(DATA PROVIDED begins)

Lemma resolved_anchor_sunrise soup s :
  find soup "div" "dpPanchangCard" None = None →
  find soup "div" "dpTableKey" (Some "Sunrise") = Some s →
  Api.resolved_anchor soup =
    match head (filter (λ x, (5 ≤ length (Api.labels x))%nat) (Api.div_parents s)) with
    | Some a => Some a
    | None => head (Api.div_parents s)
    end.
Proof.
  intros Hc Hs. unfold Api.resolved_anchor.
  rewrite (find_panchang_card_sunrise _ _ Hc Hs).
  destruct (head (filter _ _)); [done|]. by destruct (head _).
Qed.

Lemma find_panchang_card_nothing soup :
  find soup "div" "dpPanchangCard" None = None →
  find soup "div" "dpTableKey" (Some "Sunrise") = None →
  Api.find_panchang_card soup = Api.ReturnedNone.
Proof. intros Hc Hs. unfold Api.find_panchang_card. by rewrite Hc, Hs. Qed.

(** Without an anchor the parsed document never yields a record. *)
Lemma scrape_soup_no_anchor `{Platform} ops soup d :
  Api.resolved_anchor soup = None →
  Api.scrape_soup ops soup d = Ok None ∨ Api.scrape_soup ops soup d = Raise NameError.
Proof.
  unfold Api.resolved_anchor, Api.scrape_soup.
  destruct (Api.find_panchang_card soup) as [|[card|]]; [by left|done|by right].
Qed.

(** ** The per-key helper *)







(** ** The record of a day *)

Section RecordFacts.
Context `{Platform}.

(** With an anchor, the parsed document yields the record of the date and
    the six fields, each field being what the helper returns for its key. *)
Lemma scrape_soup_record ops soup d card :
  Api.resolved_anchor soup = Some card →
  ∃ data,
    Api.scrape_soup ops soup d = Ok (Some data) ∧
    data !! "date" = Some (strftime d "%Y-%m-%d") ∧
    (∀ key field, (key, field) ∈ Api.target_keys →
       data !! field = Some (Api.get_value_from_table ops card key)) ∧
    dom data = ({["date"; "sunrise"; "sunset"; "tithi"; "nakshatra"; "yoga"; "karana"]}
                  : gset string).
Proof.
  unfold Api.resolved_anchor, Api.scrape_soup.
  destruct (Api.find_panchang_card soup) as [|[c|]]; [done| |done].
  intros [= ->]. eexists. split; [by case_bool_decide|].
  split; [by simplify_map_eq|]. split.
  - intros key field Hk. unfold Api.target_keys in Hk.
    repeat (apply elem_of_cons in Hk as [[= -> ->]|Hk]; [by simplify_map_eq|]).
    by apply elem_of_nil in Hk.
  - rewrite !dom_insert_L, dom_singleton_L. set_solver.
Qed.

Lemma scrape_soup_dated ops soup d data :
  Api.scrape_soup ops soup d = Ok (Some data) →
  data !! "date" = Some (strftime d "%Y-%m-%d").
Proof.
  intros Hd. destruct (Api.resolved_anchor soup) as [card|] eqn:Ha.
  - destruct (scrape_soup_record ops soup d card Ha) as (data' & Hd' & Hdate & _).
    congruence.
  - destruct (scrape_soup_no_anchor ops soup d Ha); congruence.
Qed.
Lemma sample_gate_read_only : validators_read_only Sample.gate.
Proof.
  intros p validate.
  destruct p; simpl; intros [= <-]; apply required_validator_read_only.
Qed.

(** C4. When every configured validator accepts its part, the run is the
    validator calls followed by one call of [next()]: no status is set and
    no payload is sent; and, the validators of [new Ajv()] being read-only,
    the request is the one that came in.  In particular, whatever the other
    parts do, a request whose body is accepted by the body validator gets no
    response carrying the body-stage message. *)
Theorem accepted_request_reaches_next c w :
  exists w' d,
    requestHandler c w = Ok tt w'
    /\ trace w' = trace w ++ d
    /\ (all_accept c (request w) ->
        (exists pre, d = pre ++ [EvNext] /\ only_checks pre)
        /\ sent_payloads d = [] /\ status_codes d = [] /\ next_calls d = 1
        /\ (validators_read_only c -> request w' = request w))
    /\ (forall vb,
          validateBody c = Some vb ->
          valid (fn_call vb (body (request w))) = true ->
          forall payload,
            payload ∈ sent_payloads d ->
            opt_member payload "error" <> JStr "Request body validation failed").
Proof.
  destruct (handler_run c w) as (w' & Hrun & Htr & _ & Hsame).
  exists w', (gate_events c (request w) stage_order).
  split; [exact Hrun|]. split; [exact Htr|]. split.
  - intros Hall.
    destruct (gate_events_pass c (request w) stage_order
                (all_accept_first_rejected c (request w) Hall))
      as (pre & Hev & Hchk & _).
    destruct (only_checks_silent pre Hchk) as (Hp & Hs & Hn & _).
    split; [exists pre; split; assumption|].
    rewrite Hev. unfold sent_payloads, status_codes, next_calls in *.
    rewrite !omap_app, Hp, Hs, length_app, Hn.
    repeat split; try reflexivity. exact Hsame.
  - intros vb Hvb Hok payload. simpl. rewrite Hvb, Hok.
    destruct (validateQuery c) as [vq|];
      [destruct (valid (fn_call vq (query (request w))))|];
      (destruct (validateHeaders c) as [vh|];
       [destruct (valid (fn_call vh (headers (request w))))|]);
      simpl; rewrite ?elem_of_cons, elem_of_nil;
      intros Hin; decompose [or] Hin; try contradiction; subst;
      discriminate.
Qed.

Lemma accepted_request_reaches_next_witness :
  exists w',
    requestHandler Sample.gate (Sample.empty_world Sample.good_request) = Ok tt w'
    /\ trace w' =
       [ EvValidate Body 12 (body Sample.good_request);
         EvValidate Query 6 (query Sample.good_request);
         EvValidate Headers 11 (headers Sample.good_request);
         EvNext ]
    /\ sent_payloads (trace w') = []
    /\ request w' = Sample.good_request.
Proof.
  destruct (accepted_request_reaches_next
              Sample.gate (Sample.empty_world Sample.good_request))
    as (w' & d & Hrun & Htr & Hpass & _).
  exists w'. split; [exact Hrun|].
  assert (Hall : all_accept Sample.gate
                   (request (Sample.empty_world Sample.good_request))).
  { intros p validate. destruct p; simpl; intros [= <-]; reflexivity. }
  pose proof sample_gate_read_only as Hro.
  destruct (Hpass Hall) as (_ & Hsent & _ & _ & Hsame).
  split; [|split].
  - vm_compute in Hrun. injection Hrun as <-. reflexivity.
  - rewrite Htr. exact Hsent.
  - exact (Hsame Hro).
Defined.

(DATA PROVIDED ends)

Report all lines above with "requestHandler".

    requestHandler c w = Ok tt w'
    requestHandler Sample.gate (Sample.empty_world Sample.good_request) = Ok tt w'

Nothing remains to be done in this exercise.